Quando o coração chora, tudo o resto grita de dor.


Pode estar retalhado, completamente desfeito e exangue e, ainda assim, continua a bater, armado em orgulhoso e resistente. Pode estar desfeito e ter levado bofetadas imerecidas, mas continua a contrair-se e a relaxar, só para provar que não é qualquer coisa que o aniquila. É assim o meu coração. Tal e qual aquelas histórias de heróis em que, no final, apesar do enxerto de porrada que levou, arranja forças para desferir o golpe final e sair vitorioso. É exatamente assim o meu coração, um super-herói.

Enquanto anda entretido, tira da gaveta as suas asas e anda por aí, leve e solto, espalhando pozinhos de perlimpimpim por onde passa e em quem toca. Gosta de fazer o bem e de espalhar sorrisos. Gosta de ser afagado e de afagar o coração dos outros. Gosta de fazer a diferença num mundo onde toda a gente é igual e formatada. O meu coração é pequeno, mas cheio de tudo. E vive feliz, assim.

Há quem goste desses mimos. Há quem os retribua. Há quem se aproveite. Há quem permaneça indiferente. Há quem o queira só para si. Mas o meu coração é de todos e não é de ninguém. Não é um objeto, não é um presente que possa dar a alguém. O meu coração pertence-me exclusivamente. É um local, uma morada de residência para quem quiser ficar. É um espaço cujas portas estão sempre abertas, para entrar e para sair. Quando saem, o coração fica reticente, mas não se arrepende e não olha para trás a martirizar-se. Espera apenas que haja quem entre e não queira sair, ainda que seja livre para fazê-lo.

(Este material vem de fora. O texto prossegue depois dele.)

Lemma disciplined_push (v : Value) : disciplined (push v).
Proof.
  intros vm Hb. unfold stackBounded in *.
  destruct (Nat.eq_dec (stackTop vm) STACK_MAX) as [E|Hne].
  - rewrite push_full by exact E. cbn. repeat split; auto.
  - rewrite push_ok by lia. cbn. repeat split; auto. lia.
Qed.

Lemma disciplined_pop : disciplined pop.
Proof.
  intros vm Hb. unfold stackBounded in *.
  destruct (stackTop vm) as [|n] eqn:Et.
  - unfold pop. rewrite Et. cbn. repeat split; auto. lia.
  - rewrite (pop_ok vm n Et) by lia. cbn. repeat split; auto. lia.
Qed.

Lemma disciplined_READ_BYTE : disciplined READ_BYTE.
Proof.
  intros vm Hb. unfold READ_BYTE.
  destruct (nth_error (code (chunk vm)) (ip vm)); cbn; repeat split; auto.
Qed.

Lemma disciplined_constantAt (index : Z) : disciplined (constantAt index).
Proof.
  intros vm Hb. unfold constantAt.
  destruct (nth_error (constants (chunk vm)) (Z.to_nat index)); cbn;
    repeat split; auto.
Qed.

Lemma disciplined_step : disciplined step.
Proof.
  unfold step, BINARY_OP, READ_CONSTANT, readLongIndex.
  apply disciplined_bind; [apply disciplined_READ_BYTE|].
  intro b.
  repeat match goal with
         | |- disciplined (if ?c then _ else _) => destruct c
         end;
  repeat first
    [ apply disciplined_bind; [|intro]
    | apply disciplined_ret
    | apply disciplined_push
    | apply disciplined_pop
    | apply disciplined_READ_BYTE
    | apply disciplined_constantAt ].
Qed.

(** A turn that returns has just read [OP_RETURN]. *)
Lemma step_return (vm vm' : VM) (r : InterpretResult) :
  step vm = Ok (Return r) vm' ->
  nth_error (code (chunk vm)) (ip vm) = Some (opcode OP_RETURN) /\
  vm' = setIp vm (S (ip vm)) /\ r = INTERPRET_OK.
Proof.
  unfold step. intro E. unfold bindM at 1 in E. unfold READ_BYTE at 1 in E.
  destruct (nth_error (code (chunk vm)) (ip vm)) as [b|] eqn:Eb;
    [|discriminate E].
  unfold BINARY_OP, READ_CONSTANT, readLongIndex in E.
  repeat match type of E with
         | (if isOp b OP_RETURN then _ else _) _ = _ => fail 1
         | (if ?c then _ else _) _ = _ =>
             destruct c;
             [ exfalso;
               repeat match type of E with
                      | bindM ?m ?k ?v = _ =>
                          unfold bindM at 1 in E;
                          destruct (m v); try discriminate E
                      end;
               discriminate E
             | ]
         end.
  destruct (isOp b OP_RETURN) eqn:Er; [|discriminate E].
  unfold isOp in Er. apply byte_dec_bl in Er. subst b.
  inversion E. auto.
Qed.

De vez em quando é atingido por setas envenenadas. Quando isso acontece, sabe que é uma questão de tempo até o veneno atuar. Idealiza, faz planos e idílios, que o tempo destrói ou alimenta. Mas se a seta já estiver cravada bem fundo, retirá-la vai dobrar o sofrimento. E é aí que surge o dilema: retirá-la ou deixar o veneno atuar por si próprio e derreter o coração e a própria seta que o envenenou? Em qualquer dos casos, o coração vai chorar.

E quando um coração chora, tudo o resto grita de dor.